**Extracted information**:
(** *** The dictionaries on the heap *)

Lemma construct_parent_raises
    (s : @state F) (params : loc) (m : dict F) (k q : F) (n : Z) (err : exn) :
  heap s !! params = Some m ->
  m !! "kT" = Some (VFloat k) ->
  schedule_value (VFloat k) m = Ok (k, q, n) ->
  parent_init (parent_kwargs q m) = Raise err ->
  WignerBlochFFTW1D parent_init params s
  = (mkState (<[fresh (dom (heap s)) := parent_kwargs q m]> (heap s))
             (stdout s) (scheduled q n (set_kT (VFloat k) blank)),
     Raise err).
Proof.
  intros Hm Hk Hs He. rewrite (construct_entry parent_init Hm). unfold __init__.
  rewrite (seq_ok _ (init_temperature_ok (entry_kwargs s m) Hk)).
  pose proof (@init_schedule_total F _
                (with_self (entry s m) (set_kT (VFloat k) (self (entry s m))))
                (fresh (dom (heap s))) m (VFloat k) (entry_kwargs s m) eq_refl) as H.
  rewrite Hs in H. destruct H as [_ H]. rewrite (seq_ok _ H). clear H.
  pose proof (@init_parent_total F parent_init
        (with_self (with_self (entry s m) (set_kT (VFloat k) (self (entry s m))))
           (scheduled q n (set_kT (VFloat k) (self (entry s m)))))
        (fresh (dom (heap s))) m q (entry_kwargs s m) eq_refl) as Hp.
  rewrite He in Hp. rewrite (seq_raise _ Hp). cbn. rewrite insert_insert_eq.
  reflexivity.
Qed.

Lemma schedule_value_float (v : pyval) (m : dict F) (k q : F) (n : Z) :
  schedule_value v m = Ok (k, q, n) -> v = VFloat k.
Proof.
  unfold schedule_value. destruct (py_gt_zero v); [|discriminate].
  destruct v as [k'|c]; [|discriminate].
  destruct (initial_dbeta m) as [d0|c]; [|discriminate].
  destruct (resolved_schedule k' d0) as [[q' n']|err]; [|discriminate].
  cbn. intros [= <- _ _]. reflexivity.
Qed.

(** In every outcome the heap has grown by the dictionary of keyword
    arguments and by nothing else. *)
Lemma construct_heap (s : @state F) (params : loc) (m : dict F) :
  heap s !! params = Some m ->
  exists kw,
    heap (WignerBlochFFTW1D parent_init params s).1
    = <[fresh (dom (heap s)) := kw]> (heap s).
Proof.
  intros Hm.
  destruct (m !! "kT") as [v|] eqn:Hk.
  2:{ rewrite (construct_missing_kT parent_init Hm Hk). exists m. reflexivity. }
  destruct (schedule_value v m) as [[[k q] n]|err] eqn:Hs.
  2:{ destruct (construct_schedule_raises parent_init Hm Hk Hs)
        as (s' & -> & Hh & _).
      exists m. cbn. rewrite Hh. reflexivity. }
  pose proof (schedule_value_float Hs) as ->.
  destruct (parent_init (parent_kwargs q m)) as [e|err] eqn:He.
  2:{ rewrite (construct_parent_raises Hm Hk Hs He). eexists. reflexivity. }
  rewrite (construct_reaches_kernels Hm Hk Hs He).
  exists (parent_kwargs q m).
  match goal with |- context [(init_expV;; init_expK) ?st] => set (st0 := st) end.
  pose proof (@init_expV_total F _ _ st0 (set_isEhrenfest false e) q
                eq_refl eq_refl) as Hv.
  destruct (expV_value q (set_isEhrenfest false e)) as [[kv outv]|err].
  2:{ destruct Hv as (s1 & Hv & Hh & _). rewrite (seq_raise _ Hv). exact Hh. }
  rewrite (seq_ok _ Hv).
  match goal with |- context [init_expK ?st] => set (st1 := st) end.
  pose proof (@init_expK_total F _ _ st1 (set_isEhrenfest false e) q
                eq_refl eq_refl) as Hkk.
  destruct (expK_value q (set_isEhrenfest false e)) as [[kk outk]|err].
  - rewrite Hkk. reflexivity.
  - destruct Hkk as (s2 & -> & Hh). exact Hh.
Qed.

**Problem requirements**:
Write out, exactly as they appear, the lines from the one containing "rewrite (construct_missing_kT parent_init" through the last line of the records above, both included, and nothing more.

**Expected answer**:
  2:{ rewrite (construct_missing_kT parent_init Hm Hk). exists m. reflexivity. }
  destruct (schedule_value v m) as [[[k q] n]|err] eqn:Hs.
  2:{ destruct (construct_schedule_raises parent_init Hm Hk Hs)
        as (s' & -> & Hh & _).
      exists m. cbn. rewrite Hh. reflexivity. }
  pose proof (schedule_value_float Hs) as ->.
  destruct (parent_init (parent_kwargs q m)) as [e|err] eqn:He.
  2:{ rewrite (construct_parent_raises Hm Hk Hs He). eexists. reflexivity. }
  rewrite (construct_reaches_kernels Hm Hk Hs He).
  exists (parent_kwargs q m).
  match goal with |- context [(init_expV;; init_expK) ?st] => set (st0 := st) end.
  pose proof (@init_expV_total F _ _ st0 (set_isEhrenfest false e) q
                eq_refl eq_refl) as Hv.
  destruct (expV_value q (set_isEhrenfest false e)) as [[kv outv]|err].
  2:{ destruct Hv as (s1 & Hv & Hh & _). rewrite (seq_raise _ Hv). exact Hh. }
  rewrite (seq_ok _ Hv).
  match goal with |- context [init_expK ?st] => set (st1 := st) end.
  pose proof (@init_expK_total F _ _ st1 (set_isEhrenfest false e) q
                eq_refl eq_refl) as Hkk.
  destruct (expK_value q (set_isEhrenfest false e)) as [[kk outk]|err].
  - rewrite Hkk. reflexivity.
  - destruct Hkk as (s2 & -> & Hh). exact Hh.
Qed.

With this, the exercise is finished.